Active dans la gestion des espaces de travail, la start-up francilienne Zbre travaille pour sa part avec de grands comptes, notamment cotés au CAC 40. Elle installe des capteurs dans les espaces de travail pour mesurer l’occupation de l’espace, la température, le CO2 ou encore le taux d’humidité. Avec l’analyse des taux d’utilisation, elle va déterminer la manière dont les espaces de travail sont fréquentés (une grande salle de réunion pour une ou deux personnes seulement, par exemple) et déterminer jusqu’à quel point le flex-office peut fonctionner si tous les collaborateurs reviennent simultanément.
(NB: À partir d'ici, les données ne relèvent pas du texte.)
(* ===== verification/Array.v ===== *)
(** * Resizeable arrays: [kern/lib/array.c] and [kern/include/array.h]

    The kernel's array of pointers: a block [v] of [max] cells of which the first
    [num] are in use.  Cells of a fresh block hold whatever the allocator left
    there ([junk]).  The abstraction of an array is the list of its elements
    ([elems]); the operations are specified on it. *)
From S2P Require Import Prelude.

Module Array.
Section ops.
Context {A : Type} (junk : A).

Record array := MkArray { num : Z; max : Z; v : list A }.

Definition array_init : array := MkArray 0 0 [].

Definition array_create (mem : bool) : option array :=
  if mem then Some array_init else None.

Definition array_cleanup : K array () :=
  a ← get;
  KASSERT (num a =? 0) "a->num == 0";;
  put (MkArray (num a) (max a) []).

Definition array_destroy : K array () := array_cleanup.

Definition array_num (a : array) : Z := num a.

Definition array_get (index : Z) : K array A :=
  a ← get;
  KASSERT (index <? num a) "index < a->num";;
  deref (v a !! Z.to_nat index) "a->v[index]".

Definition array_set (index : Z) (val : A) : K array () :=
  a ← get;
  KASSERT (index <? num a) "index < a->num";;
  _ ← deref (v a !! Z.to_nat index) "a->v[index]";
  put (MkArray (num a) (max a) (<[Z.to_nat index := val]> (v a))).

(** [while (num > newmax) newmax = newmax ? newmax*2 : 4]. *)
Fixpoint grow (fuel : nat) (n newmax : Z) : option Z :=
  if n <=? newmax then Some newmax else
  match fuel with
  | O => None
  | S fuel => grow fuel n (if newmax =? 0 then 4 else u32 (newmax * 2))
  end.

(** A block of [bytes] bytes from the allocator, seen as cells. *)
Definition fresh_block (bytes : Z) : list A := replicate (Z.to_nat (bytes / 4)) junk.

(** [mem] is what [kmalloc] answers if it is called.  A size above [2^31] makes the
    loop run for ever: the thread does not come back. *)
Definition array_preallocate (mem : bool) (n : Z) : K array Z :=
  a ← get;
  if max a <? n then
    match grow 33 n (max a) with
    | None => block
    | Some newmax =>
        if negb mem then mret ENOMEM else
        let newptr := fresh_block (u32 (newmax * 4)) in
        let cells := Z.to_nat (u32 (num a * 4) / 4) in
        if (cells <=? length newptr)%nat && (cells <=? length (v a))%nat then
          put (MkArray (num a) newmax (take cells (v a) ++ drop cells newptr));;
          mret 0
        else fault "memcpy(newptr, a->v, a->num*sizeof(*a->v))"
    end
  else mret 0.

Definition array_setsize (mem : bool) (n : Z) : K array Z :=
  result ← array_preallocate mem n;
  if negb (result =? 0) then mret result else
  a ← get;
  put (MkArray n (max a) (v a));;
  mret 0.

(** Result: error code and [*index_ret]. *)
Definition array_add (mem : bool) (val : A) : K array (Z * option Z) :=
  a ← get;
  let index := num a in
  ret ← array_setsize mem (u32 (index + 1));
  if negb (ret =? 0) then mret (ret, None) else
  a ← get;
  _ ← deref (v a !! Z.to_nat index) "a->v[index]";
  put (MkArray (num a) (max a) (<[Z.to_nat index := val]> (v a)));;
  mret (0, Some index).

(** [memmove] of [n] cells, from index [src] to index [dst]. *)
Definition memmove (l : list A) (dst src n : nat) : list A :=
  take dst l ++ take n (drop src l) ++ drop (dst + n) l.

Definition array_remove (index : Z) : K array () :=
  a ← get;
  KASSERT (num a <=? max a) "a->num <= a->max";;
  KASSERT (index <? num a) "index < a->num";;
  let num_to_move := Z.to_nat (num a - (index + 1)) in
  let i := Z.to_nat index in
  if (i + 1 + num_to_move <=? length (v a))%nat then
    put (MkArray (u32 (num a - 1)) (max a) (memmove (v a) i (i + 1) num_to_move))
  else fault "memmove(a->v + index, a->v + index+1, num_to_move*sizeof(void *))".

(** ** Abstraction and invariant *)

Definition elems (a : array) : list A := take (Z.to_nat (num a)) (v a).

(** Arrays whose block is below 2^31 bytes. *)
Definition wf (a : array) : Prop :=
  0 <= num a <= max a /\ max a <= 2 ^ 29 /\ Z.of_nat (length (v a)) = max a.
End ops.
Arguments array A : clear implicits.
End Array.

Section Array_facts.
Import Array.
Context {A : Type} (junk : A).
Implicit Types a : array A.

Lemma elems_length a : wf a -> Z.of_nat (length (elems a)) = num a.
Proof. intros (? & ? & ?). unfold elems. rewrite length_take. lia. Qed.

Lemma grow_spec fuel n m :
  0 <= m -> n <= 2 ^ 31 ->
  (m = 0 -> n <= 4 * 2 ^ (Z.of_nat fuel - 1) /\ (0 < fuel)%nat) ->
  (0 < m -> n <= m * 2 ^ Z.of_nat fuel) ->
  exists r, grow fuel n m = Some r /\ n <= r /\ m <= r /\ (r = m \/ r = 4 \/ r < 2 * n).
Proof.
  revert m. induction fuel as [|fuel IH]; intros m Hm Hn H0 H1; cbn [grow];
    destruct (Z.leb_spec n m) as [Hle|Hlt]; [by exists m; split; [|lia]| |by exists m; split; [|lia]|].
  { destruct (decide (m = 0)); [destruct H0; lia|]. simpl in H1. lia. }
  rewrite Nat2Z.inj_succ in *. destruct (Z.eqb_spec m 0) as [->|Hne].
  - destruct (IH 4) as (r & -> & ? & ? & ?); [lia|lia|by intros; exfalso; lia| |exists r; split; [done|lia]].
    intros _. destruct H0 as [H0 _]; [done|]. by replace (Z.of_nat fuel)
      with (Z.succ (Z.of_nat fuel) - 1) by lia.
  - rewrite u32_small by lia.
    destruct (IH (m * 2)) as (r & -> & ? & ? & ?); [lia|lia|by intros; exfalso; lia| |exists r; split; [done|lia]].
    intros _. rewrite Z.pow_succ_r in H1 by lia. lia.
Qed.

Lemma grow_total n m :
  0 <= m -> n <= 2 ^ 31 ->
  exists r, grow 33 n m = Some r /\ n <= r /\ m <= r /\ (r = m \/ r = 4 \/ r < 2 * n).
Proof. intros. apply grow_spec; try done; simpl; lia. Qed.

(** Past [2^31] elements the loop doubles for ever: no power of two below [2^32]
    is large enough. *)
Lemma grow_diverges fuel n m :
  2 ^ 31 < n -> m = 0 \/ (exists k, 0 <= k < 32 /\ m = 2 ^ k) -> grow fuel n m = None.
Proof.
  intros Hn. revert m. induction fuel as [|fuel IH]; intros m Hm; cbn [grow];
    assert (Hlt : m <= 2 ^ 31)
      by (destruct Hm as [->|(k & Hk & ->)]; [lia|apply Z.pow_le_mono_r; lia]);
    destruct (Z.leb_spec n m); try lia; try done.
  apply IH. destruct (Z.eqb_spec m 0); [right; by exists 2|].
  destruct Hm as [->|(k & Hk & ->)]; [done|]. destruct (decide (k = 31)) as [->|].
  - left. by compute.
  - right. exists (k + 1). split; [lia|]. rewrite Z.pow_add_r, Z.pow_1_r by lia.
    apply u32_small. assert (2 ^ k <= 2 ^ 30) by (apply Z.pow_le_mono_r; lia).
    assert (0 < 2 ^ k) by (apply Z.pow_pos_nonneg; lia). lia.
Qed.

(** Room is made, or [ENOMEM] is returned with the array as it was; the elements
    stay. *)
Lemma preallocate_spec a mem n :
  wf a -> 0 <= n <= 2 ^ 28 ->
  wp (array_preallocate junk mem n) (fun r a' =>
    (r = 0 /\ wf a' /\ n <= max a' /\ num a' = num a /\ elems a' = elems a) \/
    (r = ENOMEM /\ mem = false /\ max a < n /\ a' = a)) a.
Proof.
  intros (Hnum & Hmax & Hv) Hn. unfold array_preallocate. wp_simpl.
  destruct (Z.ltb_spec (max a) n); [|wp_simpl; left; repeat split; lia].
  destruct (grow_total n (max a)) as (r & -> & ? & ? & ?); [lia..|].
  destruct mem; cbn [negb]; wp_simpl; [|right; by repeat split].
  unfold fresh_block. rewrite length_replicate, !u32_small, !Z.div_mul by lia.
  destruct (Nat.leb_spec (Z.to_nat (num a)) (Z.to_nat r)), (Nat.leb_spec (Z.to_nat (num a)) (length (v a)));
    cbn [andb]; try lia.
  wp_simpl. left. unfold wf, elems. cbn [num max v].
  rewrite length_app, length_take, length_drop, length_replicate.
  split_and!; try done; try lia.
  rewrite take_app_le, take_take by (rewrite length_take; lia). f_equal. lia.
Qed.

(** [array_add] appends: the new element comes last, at the index returned, and
    the others keep their places; when the block has to grow and there is no
    memory the result is [ENOMEM] and nothing changed.  It always returns, without
    a failed assertion and without touching memory outside the block. *)
Lemma array_add_spec a mem val :
  wf a -> num a < 2 ^ 28 ->
  wp (array_add junk mem val) (fun r a' =>
    (r = (0, Some (num a)) /\ wf a' /\ elems a' = elems a ++ [val]) \/
    (r = (ENOMEM, None) /\ mem = false /\ max a = num a /\ a' = a)) a.
Proof.
  intros Hwf Hlt. pose proof Hwf as (Hnum & Hmax & Hv).
  unfold array_add, array_setsize. wp_simpl. rewrite u32_small by lia.
  eapply wp_mono; [|apply preallocate_spec; [done|lia]]. cbv beta. intros r a1.
  intros [(-> & (? & ? & Hv1) & ? & En & Ee)|(-> & -> & ? & ->)].
  - cbn [Z.eqb negb]. wp_simpl. cbn [v num max].
    destruct (lookup_lt_is_Some_2 (v a1) (Z.to_nat (num a))) as [x Hx]; [lia|].
    wp_simpl. left. unfold wf, elems in *. cbn [num max v].
    rewrite length_insert, En in *. split_and!; try done; try lia.
    replace (Z.to_nat (num a + 1)) with (S (Z.to_nat (num a))) by lia.
    erewrite take_S_r by (apply list_lookup_insert_eq; lia).
    by rewrite take_insert_ge, Ee by lia.
  - wp_simpl. right. repeat split. lia.
Qed.

(** Moving the tail of the elements down one place deletes one of them. *)
Lemma take_memmove (l : list A) i n :
  (i < n)%nat -> (n <= length l)%nat ->
  take (n - 1) (memmove l i (i + 1) (n - (i + 1))) = delete i (take n l).
Proof.
  intros Hi Hn. unfold memmove. rewrite (delete_take_drop (take n l)).
  rewrite take_take, Nat.min_l, skipn_firstn_comm by lia. rewrite app_assoc.
  rewrite take_app_le by (rewrite length_app, !length_take, length_drop; lia).
  rewrite take_ge by (rewrite length_app, !length_take, length_drop; lia).
  by replace (S i) with (i + 1)%nat by lia.
Qed.

(** [array_remove] on an index in range deletes that element and slides the
    later ones down; out of range it halts the kernel, as [array_get] and
    [array_set] do. *)
Lemma array_remove_spec a i :
  wf a -> 0 <= i ->
  (i < num a -> wp (array_remove i) (fun _ a' =>
     wf a' /\ elems a' = delete (Z.to_nat i) (elems a)) a) /\
  (num a <= i -> array_remove i a = Panic "index < a->num" /\
     array_get i a = Panic "index < a->num" /\
     (forall x, array_set i x a = Panic "index < a->num")).
Proof.
  intros (Hnum & Hmax & Hv) Hi. split.
  - intros Hlt. unfold array_remove. wp_simpl. rewrite wp_KASSERT.
    split; [lia|]. wp_simpl. rewrite wp_KASSERT.
    split; [lia|]. wp_simpl.
    replace (Z.to_nat (num a - (i + 1))) with (Z.to_nat (num a) - (Z.to_nat i + 1))%nat by lia.
    case_match eqn:E; [|apply Nat.leb_gt in E; lia]. wp_simpl.
    unfold wf, elems. cbn [num max v]. rewrite u32_small by lia. split_and!; try lia.
    + unfold memmove. rewrite !length_app, !length_take, !length_drop. lia.
    + replace (Z.to_nat (num a - 1)) with (Z.to_nat (num a) - 1)%nat by lia.
      apply take_memmove; lia.
  - intros Hge. unfold array_remove, array_get, array_set. kunfold.
    destruct (Z.leb_spec (num a) (max a)); [|lia]. destruct (Z.ltb_spec i (num a)); [lia|done].
Qed.

Lemma array_get_spec a i x :
  wf a -> 0 <= i -> elems a !! Z.to_nat i = Some x -> array_get i a = Ret x a.
Proof.
  intros (? & ? & ?) Hi Hx. unfold elems in Hx. apply lookup_take_Some in Hx as [Hx Hlt].
  unfold array_get. kunfold. destruct (Z.ltb_spec i (num a)); [|lia]. by rewrite Hx.
Qed.

Lemma array_set_spec a i x :
  wf a -> 0 <= i < num a ->
  wp (array_set i x) (fun _ a' => wf a' /\ num a' = num a /\
    elems a' = <[Z.to_nat i := x]> (elems a)) a.
Proof.
  intros (? & ? & Hv) Hi. unfold array_set. wp_simpl. rewrite wp_KASSERT.
  split; [lia|]. wp_simpl.
  destruct (lookup_lt_is_Some_2 (v a) (Z.to_nat i)) as [y Hy]; [lia|]. wp_simpl.
  unfold wf, elems. cbn [num max v]. rewrite length_insert.
  split_and!; try done; try lia. by rewrite take_insert_lt by lia.
Qed.

Lemma array_init_wf : wf (array_init (A := A)) /\ elems (array_init (A := A)) = [].
Proof. done. Qed.

(** The array refines a list.  [array_add] appends: the new element comes last, at
    the index returned; or, when the block has to grow and there is no memory, ENOMEM
    and nothing changed.  [array_set] and [array_get] write and read an element;
    [array_remove] deletes one and slides the later ones down.  An index out of range
    halts the kernel.  All return, without touching memory outside the block. *)
Lemma array_is_list a mem i x :
  wf a -> num a < 2 ^ 28 -> 0 <= i ->
  wp (array_add junk mem x) (fun r a' =>
    (r = (0, Some (num a)) /\ wf a' /\ elems a' = elems a ++ [x]) \/
    (r = (ENOMEM, None) /\ mem = false /\ max a = num a /\ a' = a)) a /\
  (i < num a ->
     (forall y, elems a !! Z.to_nat i = Some y -> array_get i a = Ret y a) /\
     wp (array_set i x) (fun _ a' => wf a' /\ num a' = num a /\ elems a' = <[Z.to_nat i := x]> (elems a)) a /\
     wp (array_remove i) (fun _ a' => wf a' /\ elems a' = delete (Z.to_nat i) (elems a)) a) /\
  (num a <= i -> array_remove i a = Panic "index < a->num" /\
     array_get i a = Panic "index < a->num" /\ array_set i x a = Panic "index < a->num").
Proof.
  intros Hwf Hlt Hi. destruct (array_remove_spec a i Hwf Hi) as [Hin Hout].
  split; [by apply array_add_spec|]. split.
  - intros Hr. split; [intros y Hy; by apply array_get_spec|]. split; [by apply array_set_spec|by apply Hin].
  - intros Hr. by destruct (Hout Hr) as (? & ? & ?).
Qed.
End Array_facts.

Section Array_witnesses.
Import Array.

Definition sample : array Z := MkArray 3 4 [7; 8; 9; 0].

Lemma array_sample_wf : wf sample.
Proof. unfold wf. cbn. lia. Qed.

Lemma array_is_list_witness :
  array_add 0 false 5 sample = Ret (0, Some 3) (MkArray 4 4 [7; 8; 9; 5]) /\
  wp (array_remove 0) (fun _ a' => wf a' /\ elems a' = delete 0%nat [7; 8; 9]) sample /\
  array_get 3 sample = Panic "index < a->num".
Proof.
  split; [reflexivity|]. split.
  - destruct (array_is_list 0 sample false 0 5 array_sample_wf ltac:(by compute) ltac:(lia)) as (_ & Hin & _).
    apply Hin. by compute.
  - destruct (array_is_list 0 sample false 3 5 array_sample_wf ltac:(by compute) ltac:(lia)) as (_ & _ & Hout).
    apply Hout. by compute.
Defined.
End Array_witnesses.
« D’un point de vue énergétique, si on se rend compte que plusieurs zones de mon immeuble sont clairsemées le jeudi, je peux flécher les utilisateurs vers les bureaux d’un même plateau », suggère Nicolas Vauguier, responsable des partenariats et du marketing de Zbre. « La mise en place du télétravail a induit des changements dans l’usage des espaces et doit donc conduire à un ajustement des consommations d’énergie dans les bureaux », constate, chez Vinci Facilities, Lydie Marchand.
Une politique à manier avec des pincettes : « socialement, regrouper des populations différentes sur un même plateau peut poser question, à l’heure où on essaie de faire revenir les gens au bureau, même si l’énergie est l’affaire de tous. Cela concerne les instances représentatives du personnel, donc engendre un round de négociations », met en garde Julien Foucher. De plus, de nombreuses entreprises ont des obligations de présence humaine sur site.
Si des équipements sont interrompus par étages, l’impact sur le reste de l’immeuble doit préalablement être vérifié. Certains équipements, comme ceux liés à la sécurité incendie, doivent rester fonctionnels. L’Arseg préconise davantage d’opérer un mix entre la présence de personnes sur des fonctions de production sur des sites en location ou en propriété, le coworking pour les personnels itinérants et le pilotage fin des jours de télétravail.
Le décret tertiaire en approche
Une échéance taraude les gestionnaires immobiliers : celle du dispositif Eco Energie Tertiaire (ou décret tertiaire), qui concernera à terme l’ensemble des bâtiments, parties de bâtiments ou ensembles de bâtiments à usage tertiaire, quelle que soit leur date de mise en service. Les déclarations débutent ce mois-ci. « Avec le décret tertiaire, les entreprises sont davantage sous pression sur l’utilisation de leur immobilier : elles perdent de l’argent, elles consomment de l’énergie, et ne répondent pas forcément aux attentes de leurs collaborateurs », appuie Nicolas Vauguier.
Quant à savoir si les échanges électroniques, à distance par exemple, consomment eux aussi de l’énergie, la réponse est oui. Des solutions existent. « Une réduction de la consommation des salles de serveurs informatiques peut passer par le «free-cooling», qui consiste à refroidir la pièce avec l’air extérieur quand il a une température plus basse », détaille Francesco Corsi. Une manière de moins culpabiliser si, par volonté de moins consommer d’énergie au bureau, vous multipliez les échanges de mail à domicile.